Un caso drammatico sta sollevando l’ennesima denuncia sulle gravi criticità del sistema penitenziario e dei servizi socio-sanitari in Sardegna. Un ragazzo di 24 anni versa in una situazione di estremo disagio: nonostante un’ordinanza del gip che ne disponeva la scarcerazione e il trasferimento in una comunità terapeutica, continua a rimanere rinchiuso nel carcere di Uta, a Cagliari. L’ordinanza del giudice risale al 15 dicembre scorso, con un termine perentorio di 4 giorni per trovare una soluzione alternativa al carcere. Eppure, al momento, nessuna struttura si è resa disponibile ad accogliere il giovane.
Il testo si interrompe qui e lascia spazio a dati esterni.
(* ===== verification/ListCorrect.v ===== *)
(** * Listing the keys of an identifier

    [get_keys] and [get_key_value_pairs] read the flat column by the prefix of
    the identifier. On a committed storage whose identifiers are not prefixes of
    each other's keys ([apart]) they return the bytes of the keys of the
    identifier's map. *)
From S2P Require Import Prelude Path Id Database Error External MerkleNode Trie Changes KeyValueDb Tree Iterator Update Trees Proof Storage Annot TreeInv SeekSpec SetSpec TreeSpec TreesSpec StorageSpec StorageCorrect ContentsCorrect.

(** No identifier is a prefix of the flat key of another. *)
Definition apart (ht : nat) (ids : gset ByteVec) : Prop :=
  forall i j k, i ∈ ids -> j ∈ ids -> i <> j -> length k = ht -> ~ i `prefix_of` j ++ bitslice_to_bytes k.

Lemma apart_length ht ids n : (forall i, i ∈ ids -> length i = n) -> apart ht ids.
Proof.
  intros Hn i j k Hi Hj Hne _ [x Hx]. apply Hne. apply app_inj_1 in Hx as [-> _]; [done|]. by rewrite !Hn.
Qed.

Section ListCorrect.
Context {F K : Type} {M : Type -> Type} {DB ID : Type}.
Context `{StarkFelt F, !LawfulFelt F, !StarkHash F, SlotMap K M, !LawfulSlotMap K M,
  !NodeCodec F K, !LawfulNodeCodec F K, BonsaiDatabase DB, !LawfulDatabase DB, Id ID, HashMapIter}.
Context (ht : nat) (Hht : 0 < ht <= 255).
Implicit Types (self : BonsaiStorage F K M DB ID) (c : gmap DatabaseKey ByteVec) (ms : ByteVec -> gmap BitVec F).

(** The flat bindings under an identifier are those of keys of the height. *)
Definition listed_key (ids : gset ByteVec) (key : TrieKey) : Prop :=
  forall i b, i ∈ ids -> key = TrieKey_Flat (i ++ b) -> exists k, length k = ht /\ b = bitslice_to_bytes k.
Definition flat_only c (i : ByteVec) : Prop :=
  forall b v, c !! DatabaseKey_Flat (i ++ b) = Some v -> exists k, length k = ht /\ b = bitslice_to_bytes k.

Lemma listed_key_insert ids i key : apart ht ids -> i ∈ ids -> insert_key ht i key -> listed_key ids key.
Proof.
  intros Hap Hi [(q & _ & ->)|(k & Hk & ->)] j b Hj; [done|]. intros [= Heq].
  destruct (decide (j = i)) as [->|Hne]; [apply app_inv_head in Heq; by exists k|].
  destruct (Hap j i k Hj Hi Hne Hk). rewrite Heq. by exists b.
Qed.

Lemma listed_only c ids i : only (listed_key ids) c -> i ∈ ids -> flat_only c i.
Proof. intros Ho Hi b v Hv. by eapply (Ho (TrieKey_Flat (i ++ b)) v). Qed.

Lemma listed_new c ids : unused c ids -> only (listed_key ids) c.
Proof. intros Hc key v Hv i b Hi ->. destruct (Hc i b Hi) as [_ Hn]. unfold view_of in Hv. cbn in Hv. congruence. Qed.

(** The flat entries of an identifier, with its prefix. *)
Definition flat_entry (i : ByteVec) (kv : BitVec * F) : ByteVec * ByteVec :=
  (i ++ bitslice_to_bytes kv.1, Felt_encode kv.2).

Lemma storage_flat_entries self c ms ids i :
  storage_model ht self c ms ms ids -> flat_only c i -> i ∈ ids ->
  exists l, db_get_by_prefix self.(tries).(trees_db).(db) (DatabaseKey_Flat i) = Ok l /\
    l ≡ₚ flat_entry i <$> map_to_list (ms i).
Proof.
  intros Hm Hflat Hi. pose proof (storage_base ht _ _ _ _ _ _ Hm Hi) as [_ Hf _ _ _].
  destruct (db_get_by_prefix_spec _ _ (DatabaseKey_Flat i) (storage_db ht _ _ _ _ _ Hm)) as (l & Hget & Hl).
  exists l. split; [done|]. rewrite Hl. symmetry.
  assert (forall k v, (k, v) ∈ map_to_list (ms i) -> length k = ht) as Hlen.
  { intros k v Hkv%elem_of_map_to_list. by destruct (storage_map_wf ht _ _ _ _ _ Hm Hi k v Hkv). }
  apply (prefix_entries_perm (DatabaseKey_Flat i)).
  - apply NoDup_fmap_2_strong; [|apply NoDup_map_to_list]. intros [k v] [k' v'] Hx Hy [= Heq%app_inv_head _].
    apply (bytes_inj ht Hht) in Heq as ->; [|by eapply Hlen..].
    apply elem_of_map_to_list in Hx, Hy. congruence.
  - intros s v. cbn [DatabaseKey_as_slice DatabaseKey_with]. rewrite list_elem_of_fmap. split.
    + intros ([k w] & [= -> ->] & Hkv). split; [by eexists|]. specialize (Hf k (Hlen k w Hkv)).
      apply elem_of_map_to_list in Hkv. rewrite Hkv in Hf. exact Hf.
    + intros [[b ->] Hv]. destruct (Hflat b v Hv) as (k & Hk & ->). specialize (Hf k Hk).
      unfold view_of in Hf. cbn in Hf. rewrite Hv in Hf. destruct (ms i !! k) as [w|] eqn:Hw; [|done]. injection Hf as ->.
      exists (k, w). split; [done|]. by apply elem_of_map_to_list.
Qed.

Lemma strip_flat_key i k : length k = ht -> strip_identifier i (i ++ bitslice_to_bytes k) = Some (bits_to_bytes k).
Proof.
  intros Hk. assert (k <> []) as Hne by (intros ->; cbn in Hk; lia).
  rewrite bitslice_to_bytes_eq, Path_encode_eq by done. unfold strip_identifier. rewrite length_app. cbn [length].
  rewrite decide_True by lia. rewrite drop_app_ge by lia. by replace (length i + 1 - length i) with 1 by lia.
Qed.

End ListCorrect.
Le sue condizioni psichiche rendono la detenzione non solo illegale, ma potenzialmente pericolosa. Irene Testa, garante regionale delle persone private della libertà, lancia l’allarme con parole che suonano come un j’accuse al sistema: «Siamo di fronte a un’assurdità che calpesta ogni principio di umanità e giustizia. Un giovane con disagio psichiatrico continua a rimanere in carcere, nonostante un chiaro ordine di scarcerazione».

Tutti gli esperti, associazioni come Antigone e movimenti politici come il Partito radicale concordano su un fatto: il carcere rappresenta l’ambiente peggiore per un soggetto con problematiche psichiatriche. Il rischio di deterioramento psicologico e il pericolo di gesti estremi, incluso il suicidio, sono estremamente elevati. La mancanza di strutture adeguate non è solo un fallimento burocratico, ma una vera e propria emergenza umanitaria. La denuncia della garante Testa è chiara e pressante: «Le istituzioni devono attivarsi immediatamente. Se non esistono comunità disponibili, è necessario crearle urgentemente. Non possiamo permettere che un giovane sia abbandonato al proprio disagio, rinchiuso in un contesto che lo danneggia ulteriormente».
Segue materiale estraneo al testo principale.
(** The walk has reached the end of a key. *)
Lemma gen_inv_done t ks C foc P key rest kf it :
  gen_inv t ks true C foc P -> seek_stopped d ht key C foc rest kf it -> length key = ht ->
  gen_inv t (key :: ks) true C foc P.
Proof.
  intros [Hc Ht Hh Hd Ha Hv] Hst Hlen. split; try done.
  intros k s Hk Hs. apply elem_of_cons in Hk as [->|Hk]; [|by eapply Hd].
  rewrite <- Ht, (stopped_key _ _ _ _ _ _ _ _ Hst) in Hs. apply on_path_plug in Hs as [Hs|Hs]; [by apply Ha|].
  destruct (tree_rep_wf_hole _ _ _ _ _ (stopped_tree _ _ _ _ _ _ _ _ Hst)) as [HlC Hwf].
  assert (ht - length (cpath C) = length rest) as Hrest.
  { rewrite <- Hlen, (stopped_key _ _ _ _ _ _ _ _ Hst), length_app. lia. }
  rewrite Hrest in Hwf.
  apply on_path_stop in Hs as [->|Hs]; [by apply Hv|by left|exact (stopped_at _ _ _ _ _ _ _ _ Hst)|done].
Qed.

(** ** One key *)
#[local] Existing Instance ProofVisitor.

(** The invariant between two keys. *)
Definition gen_whole t (ks : list BitVec) (a : atree F K) P : Prop :=
  acoh a /\ strip a = t /\ honest P t /\ forall k s, k ∈ ks -> s ∈ on_path t k -> covered P s.

Definition gen_ready t (ks : list BitVec) : Proof -> Iterator -> Prop := walk_ready d ht (gen_inv t ks true) (gen_whole t ks).

Lemma gen_ready_whole t ks P it : gen_ready t ks P it -> exists a, tree_rep ht d it.(tree) (Some a) /\ gen_whole t ks a P.
Proof. apply walk_ready_whole. by intros C foc P' [Hc Ht Hh Hd _ _]. Qed.

(** Walking to one key. *)
Lemma wp_gen_key t ks key it P :
  gen_ready t ks P it -> length key = ht ->
  wp (MerkleTreeIterator_traverse_to kv key) (P, it) (fun r _ =>
    gen_ready t (key :: ks) r.1 r.2 /\ same_pending it.(tree) r.2.(tree)).
Proof.
  intros Hready Hlen.
  eapply wp_mono; [|eapply (wp_walk_key kv d ht Hkv Hht (gen_inv t ks false) (gen_inv t ks true) (gen_whole t ks))]; try done.
  - cbn beta. intros r _ (C & foc & rest & kf & Hst & HJ & Hsame). split; [|done].
    eapply walk_ready_stopped; [exact Hst|]. by eapply gen_inv_done.
  - intros key' C' foc' rest' kf' it' P' Q Hat' Hinv' HQ. unfold visit_node, ProofVisitor.
    wp_step. wp_step. cbn [snd]. eapply (wp_ProofVisitor_node (cpath C') foc' kf').
    + apply (tree_rep_nodes _ _ _ _ _ (at_tree _ _ _ _ _ _ _ _ Hat')).
    + rewrite mems_app. set_solver.
    + by eapply acoh_hole, gi_coh.
    + by eapply at_handle.
    + intros n Hn. wp_step. apply HQ. by apply gen_inv_visit.
  - intros. by eapply gen_inv_step.
  - intros a a' k P' (Hc & Ht & Hh & Hd) Hl. split; try done.
    + by eapply acoh_loads.
    + rewrite <- Ht. by eapply loads_strip.
    + intros s (C2 & C1 & Heq & Hne & _). by destruct C2.
  - intros. by apply gen_inv_resume.
  - by intros C foc P' [Hc Ht Hh Hd _ _].
Qed.

(** Walking to every key. *)
Lemma wp_gen_keys t ks keys it P :
  gen_ready t ks P it -> Forall (fun k => length k = ht) keys ->
  wp (for_each keys (multi_proof_key kv ht)) (P, it) (fun r _ =>
    gen_ready t (rev keys ++ ks) r.1 r.2 /\ same_pending it.(tree) r.2.(tree)).
Proof.
  revert ks it P. induction keys as [|key keys IH]; intros ks it P Hready Hlen; cbn [for_each].
  - wp_step. cbn. split; [done|]. done.
  - apply Forall_cons in Hlen as [Hk Hlen]. wp_step. unfold multi_proof_key. rewrite decide_False by congruence.
    wp_apply wp_gen_key. intros [P1 it1] _ [Hr1 Hs1]. cbn [fst snd] in *.
    wp_apply IH. intros r _ [Hr2 Hs2]. split; [|by eapply same_pending_trans].
    cbn [rev]. by rewrite <- app_assoc.
Qed.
Questo caso rappresenta la punta dell’iceberg di un sistema che continua a fallire per le persone più vulnerabili. La mancanza di coordinamento tra Tribunali, servizi sanitari e strutture di accoglienza si traduce in una violazione sistematica dei diritti umani. E proprio nel carcere di Uta, ricorda la garante a Il Dubbio, un ragazzo di 27 anni si è suicidato. Anche lui aveva un disagio psichico, era in custodia cautelare e si trovava in carcere per il fallimento a vari livelli delle agenzie territoriali. Avrebbe dovuto essere ospitato da una comunità. Probabilmente non rientra nemmeno nei dati statistici del ministero, visto che è morto in ospedale dopo giorni di agonia.
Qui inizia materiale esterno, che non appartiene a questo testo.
(* ===== verification/ProofCorrect.v ===== *)
(** * Correctness of proofs

    What the root hash and the proofs of [src/src/trie/proof.rs] are worth: the
    root hash commits to the map of its identifier, a value the verifier
    accepts under it is the value of the map, unless two different nodes have
    the same hash; the nodes on the paths of the keys make the verifier accept;
    it terminates on proofs whose edges are neither empty nor too long. *)
From S2P Require Import Prelude Path Id Database Error External MerkleNode Trie Changes KeyValueDb Tree Iterator Update Trees Proof Storage Annot TreeInv SeekSpec SetSpec DeleteSpec CommitSpec TreeSpec TreesSpec StorageSpec StorageCorrect ProofSpec.

Section Commitment.
Context {F : Type} `{StarkFelt F, !StarkHash F}.
Implicit Types (t : trie F) (o : option (trie F)) (m : gmap BitVec F).

(** Two different nodes, one of each trie, with the same hash. *)
Definition collision t1 t2 : Prop :=
  exists s1 s2 n1 n2, s1 ∈ subtries t1 /\ s2 ∈ subtries t2 /\
    pnode s1 = Some n1 /\ pnode s2 = Some n2 /\ n1 <> n2 /\ trie_hash s1 = trie_hash s2.

Lemma collision_mono t1 t2 t1' t2' :
  (forall s, s ∈ subtries t1' -> s ∈ subtries t1) -> (forall s, s ∈ subtries t2' -> s ∈ subtries t2) ->
  collision t1' t2' -> collision t1 t2.
Proof. intros Hs1 Hs2 (s1 & s2 & n1 & n2 & ? & ? & Hrest). exists s1, s2, n1, n2. auto. Qed.

(** Tries of one height with the same hash. *)
Lemma trie_hash_inj n t1 t2 :
  trie_wf n t1 -> trie_wf n t2 -> trie_hash t1 = trie_hash t2 -> t1 = t2 \/ collision t1 t2.
Proof.
  assert (forall t1 t2 n1 n2, pnode t1 = Some n1 -> pnode t2 = Some n2 -> n1 <> n2 ->
    trie_hash t1 = trie_hash t2 -> collision t1 t2) as Htop.
  { intros s1 s2 n1 n2 ? ? ? ?. exists s1, s2, n1, n2. split_and!; try done; apply subtries_self. }
  revert n t2. induction t1 as [v|l IHl r IHr|p c IH]; intros n t2 H1 H2 Hh.
  - destruct H1 as [-> _]. destruct t2 as [w|? ?|p ?]; cbn in *; [left; by subst|done|].
    destruct H2 as (? & ? & _). destruct p; [done|cbn in *; lia].
  - destruct n as [|n]; [done|]. destruct H1 as [Hl Hr], t2 as [w|l' r'|p' c']; [by destruct H2| |by right; eapply Htop].
    destruct H2 as [Hl' Hr'].
    destruct (decide (trie_hash l = trie_hash l' /\ trie_hash r = trie_hash r')) as [[El Er]|Hne];
      [|right; eapply Htop; [reflexivity|reflexivity|intros [= ? ?]; by apply Hne|done]].
    destruct (IHl n l' Hl Hl' El) as [->|Hc].
    2:{ right. eapply collision_mono; [..|exact Hc]; cbn; set_solver. }
    destruct (IHr n r' Hr Hr' Er) as [->|Hc]; [by left|].
    right. eapply collision_mono; [..|exact Hc]; cbn; set_solver.
  - destruct H1 as (Hp & Hpl & Hc & He), t2 as [w|l' r'|p' c'].
    + destruct H2 as [-> _]. destruct p; [done|cbn in *; lia].
    + right. eapply Htop; [reflexivity|reflexivity|done|done].
    + destruct H2 as (Hp' & Hpl' & Hc' & He').
      destruct (decide (trie_hash c = trie_hash c' /\ p = p')) as [[Ec <-]|Hne];
        [|right; eapply Htop; [reflexivity|reflexivity|intros [= ? ?]; by apply Hne|done]].
      destruct (IH _ c' Hc Hc' Ec) as [->|Hcol]; [by left|].
      right. eapply collision_mono; [..|exact Hcol]; cbn; set_solver.
Qed.

(** The tries of the two roots collide, or one of them hashes to the root hash
    of the empty trie. *)
Definition root_collision o1 o2 : Prop :=
  match o1, o2 with
  | Some t1, Some t2 => collision t1 t2
  | Some t, None | None, Some t => trie_hash t = Felt_ZERO
  | None, None => False
  end.

Lemma root_hash_inj n o1 o2 m1 m2 :
  trie_rep n o1 m1 -> trie_rep n o2 m2 -> otrie_hash o1 = otrie_hash o2 -> m1 = m2 \/ root_collision o1 o2.
Proof.
  intros [Hw1 Hl1] [Hw2 Hl2] Hh.
  assert (o1 = o2 -> m1 = m2) as Heq by (intros ->; apply map_eq; intros k; by rewrite <- Hl1, <- Hl2).
  destruct o1 as [t1|], o2 as [t2|]; cbn in *; auto.
  destruct (trie_hash_inj n t1 t2) as [->|]; auto.
Qed.

(** The proof binds the root hash of the empty trie to a node, or the hash of
    a node of the trie to another one. *)
Definition forged_root (P : gmap F (ProofNode F)) o : Prop :=
  match o with
  | Some t => forged P t
  | None => exists n, P !! Felt_ZERO = Some n /\ ProofNode_hash (E := ProofVerificationError F) n = Ok Felt_ZERO
  end.

Lemma verify_keys_empty P ht keys cache i v :
  0 < ht -> cache_ok P cache ->
  verify_keys P Felt_ZERO ht keys cache !! i = Some (Ok v) -> forged_root P None.
Proof.
  intros Hht. revert cache i. induction keys as [|k keys IH]; intros cache i Hc Hi; [done|].
  cbn [verify_keys] in Hi. destruct (MultiProof_verify_key P Felt_ZERO ht k cache) as [c1 r] eqn:Hrun.
  unfold MultiProof_verify_key in Hrun. case_decide as Hk.
  { injection Hrun as <- <-. destruct i as [|i]; [done|]. by apply (IH cache i). }
  pose proof (verify_loop_cache _ _ _ _ _ _ _ _ _ Hc Hrun) as Hc1. destruct i as [|i]; cbn in Hi; [|by apply (IH c1 i)].
  injection Hi as ->. unfold verify_fuel in Hrun. cbn [verify_loop] in Hrun.
  rewrite decide_False in Hrun by (cbn; lia). rewrite decide_False in Hrun by (cbn; lia).
  unfold mbind at 1, action_bind at 1, lift at 1 in Hrun. destruct (P !! Felt_ZERO) as [node|] eqn:Hnode; [|done].
  cbn [ok_or] in Hrun. unfold mbind at 1, action_bind at 1 in Hrun.
  destruct (check_node node Felt_ZERO [] cache) as [c2 [[]| | |]] eqn:Hcheck; try done.
  exists node. split; [done|]. exact (check_node_hash _ _ _ _ _ _ Hc Hnode Hcheck).
Qed.

Lemma verify_root_sound P ht o keys i v :
  0 < ht -> otrie_wf ht o -> Forall (fun k => length k = ht) keys ->
  MultiProof_verify_proof P (otrie_hash o) keys ht !! i = Some (Ok v) ->
  exists k, keys !! i = Some k /\ (v = default Felt_ZERO (otrie_lookup o k) \/ forged_root P o).
Proof.
  intros Hht Hwf Hlen Hi. destruct o as [t|].
  - destruct (verify_keys_sound P ht t keys ∅ i v) as (k & Hk & Hv); [done|done|apply cache_ok_empty|done|].
    by exists k.
  - destruct (keys !! i) as [k|] eqn:Hk.
    + exists k. split; [done|]. right. eapply verify_keys_empty; [done|apply cache_ok_empty|exact Hi].
    + exfalso. apply lookup_ge_None in Hk.
      assert (forall keys cache, length (verify_keys P Felt_ZERO ht keys cache) = length keys) as Hvl.
      { clear. induction keys as [|k keys IH]; intros cache; [done|]. cbn [verify_keys].
        destruct (MultiProof_verify_key _ _ _ _ _). cbn. by rewrite IH. }
      apply lookup_lt_Some in Hi. unfold MultiProof_verify_proof in Hi. cbn [otrie_hash] in Hi. rewrite Hvl in Hi. lia.
Qed.

(** A proof that holds the nodes on the paths of the keys. *)
Lemma verify_keys_complete P ht t keys cache :
  trie_wf ht t -> ht <= 256 -> Forall (fun k => length k = ht /\ path_proved P t k) keys ->
  verify_keys P (trie_hash t) ht keys cache = (fun k => Ok (default Felt_ZERO (trie_lookup t k))) <$> keys.
Proof.
  intros Hwf Hht. revert cache. induction keys as [|k keys IH]; intros cache Hkeys; [done|].
  apply Forall_cons in Hkeys as [[Hk Hp] Hkeys]. cbn [verify_keys]. unfold MultiProof_verify_key.
  rewrite decide_False by congruence.
  destruct (verify_loop_complete (verify_fuel P k) P k ht [] k t ht cache) as [c1 ->]; [done..| |done|].
  { unfold verify_fuel. nia. }
  cbn. by rewrite IH.
Qed.

(** C28 The verifier terminates on any proof whose edges are neither empty nor
    longer than 256 bits: for every key it returns a value or an error; it does
    not panic and does not loop. *)
Theorem verify_proof_returns (P : gmap F (ProofNode F)) root keys ht :
  proof_bounded P -> Forall (fun r => returns r) (MultiProof_verify_proof P root keys ht).
Proof.
  intros HP. unfold MultiProof_verify_proof. generalize (∅ : gset F). induction keys as [|k keys IH]; intros cache; [constructor|].
  cbn [verify_keys]. destruct (MultiProof_verify_key P root ht k cache) as [c1 r] eqn:Hrun. constructor; [|apply IH].
  unfold MultiProof_verify_key in Hrun. case_decide.
  - injection Hrun as _ <-. right. eauto.
  - eapply verify_loop_returns; [exact HP| | |exact Hrun]; unfold verify_fuel; cbn; nia.
Qed.

(** C29 The verifier is complete: on a proof that holds the nodes on the paths
    of the keys it accepts every key with the value the trie gives it (zero when
    it gives none). *)
Theorem verify_proof_complete (P : gmap F (ProofNode F)) t keys ht :
  trie_wf ht t -> ht <= 256 -> Forall (fun k => length k = ht /\ path_proved P t k) keys ->
  MultiProof_verify_proof P (trie_hash t) keys ht = (fun k => Ok (default Felt_ZERO (trie_lookup t k))) <$> keys.
Proof. apply verify_keys_complete. Qed.

(** A key of another length than the tree's is rejected with
    [KeyLengthMismatch], and the verdict on the other keys does not depend on
    it. *)
Theorem verify_proof_key_length (P : gmap F (ProofNode F)) root keys1 k keys2 ht :
  length k <> ht ->
  MultiProof_verify_proof P root (keys1 ++ k :: keys2) ht !! length keys1 =
    Some (Err (KeyLengthMismatch k ht (length k))) /\
  delete (length keys1) (MultiProof_verify_proof P root (keys1 ++ k :: keys2) ht) =
    MultiProof_verify_proof P root (keys1 ++ keys2) ht.
Proof.
  intros Hk. unfold MultiProof_verify_proof. generalize (∅ : gset F). induction keys1 as [|k1 keys1 IH]; intros cache; cbn [app verify_keys].
  - unfold MultiProof_verify_key. by rewrite decide_True by done.
  - destruct (MultiProof_verify_key P root ht k1 cache) as [c1 r]. destruct (IH c1) as [H1 H2].
    cbn [length lookup list_lookup delete list_delete]. split; [done|]. f_equal. exact H2.
Qed.
End Commitment.

Section StorageProofs.
Context {F K : Type} {M : Type -> Type} {DB ID : Type}.
Context `{StarkFelt F, !LawfulFelt F, !StarkHash F, SlotMap K M, !LawfulSlotMap K M,
  !NodeCodec F K, !LawfulNodeCodec F K, BonsaiDatabase DB, !LawfulDatabase DB, Id ID, HashMapIter}.
Context (ht : nat) (Hht : 0 < ht <= 255).
Implicit Types (self : BonsaiStorage F K M DB ID) (ms : ByteVec -> gmap BitVec F).

(** C10 The root hash commits to the map: when two identifiers of committed
    storages have the same root hash, their maps are equal, or two different
    nodes of their tries have the same hash (or a non-empty trie hashes to
    zero, the root hash of the empty one). *)
Theorem storage_root_hash_commits self1 ms1 ids1 i1 self2 ms2 ids2 i2 :
  storage_at ht self1 ms1 ids1 -> i1 ∈ ids1 -> storage_at ht self2 ms2 ids2 -> i2 ∈ ids2 ->
  BonsaiStorage_root_hash self1 i1 = BonsaiStorage_root_hash self2 i2 ->
  ms1 i1 = ms2 i2 \/ root_collision (trie_of (ms1 i1)) (trie_of (ms2 i2)).
Proof.
  intros Hat1 Hi1 Hat2 Hi2 Hroot.
  destruct (storage_at_answers ht Hht _ _ _ Hat1 i1 Hi1) as [Hr1 _].
  destruct (storage_at_answers ht Hht _ _ _ Hat2 i2 Hi2) as [Hr2 _].
  eapply (root_hash_inj ht); [by eapply storage_at_trie|by eapply storage_at_trie|].
  rewrite Hr1, Hr2 in Hroot. by injection Hroot.
Qed.

(** C5 Proofs are sound: a value that [verify_proof] accepts for a key under
    the root hash of an identifier is the value of the key in its map (zero when
    the map does not bind it), unless the proof holds a forged node: another node
    with the hash of a node of the trie. *)
Theorem storage_proof_sound self ms ids i root (P : gmap F (ProofNode F)) keys n v :
  storage_at ht self ms ids -> i ∈ ids -> BonsaiStorage_root_hash self i = Ok root ->
  Forall (fun k => length k = ht) keys ->
  MultiProof_verify_proof P root keys ht !! n = Some (Ok v) ->
  exists k, keys !! n = Some k /\
    (BonsaiStorage_get self i k = Ok (ms i !! k) /\ v = default Felt_ZERO (ms i !! k) \/
     forged_root P (trie_of (ms i))).
Proof.
  intros Hat Hi Hroot Hkeys Hn. destruct (storage_at_answers ht Hht _ _ _ Hat i Hi) as [Hr Hget].
  rewrite Hr in Hroot. injection Hroot as <-.
  destruct (storage_at_trie ht _ _ _ i Hat Hi) as [Hwf Hl].
  destruct (verify_root_sound P ht (trie_of (ms i)) keys n v) as (k & Hk & Hv); [lia|done|done|exact Hn|].
  exists k. split; [done|]. destruct Hv as [->|Hf]; [left|by right].
  rewrite Forall_forall in Hkeys. rewrite Hl. split; [|done]. apply Hget, Hkeys. by eapply list_elem_of_lookup_2.
Qed.
End StorageProofs.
Ma le criticità nel sistema penitenziario sardo non si fermano alla gestione dei detenuti con disagio psichico. Emerge ora un ulteriore allarme sulla continuità assistenziale nella Casa circondariale di Cagliari-Uta, denunciato da Maria Grazia Caligaris, presidente dell’associazione “Socialismo diritti riforme Odv”. Un conflitto interno ai servizi sanitari sta mettendo a rischio le cure dei detenuti. La situazione è aggravata dalla scarsa disponibilità di medici specialistici, costringendo a un continuo via vai di detenuti per esami urgenti, con notevoli difficoltà per la Polizia penitenziaria già oberata dalla carenza di personale.

La salute mentale non può essere un optional, tanto meno per i giovani. Ogni ritardo, ogni rinvio, ogni mancata presa in carico non è solo una sconfitta burocratica, ma un oltraggio alla dignità umana. È ora che le istituzioni ascoltino, agiscano, risolvano. Un giovane è in attesa di essere curato fuori dal carcere come stabilito da un giudice, non punito fino a quando decide di esalare l’ultimo respiro. Gli stessi agenti penitenziari non possono avere gli strumenti di un medico. E soprattutto, non possono essere lasciate sole le famiglie.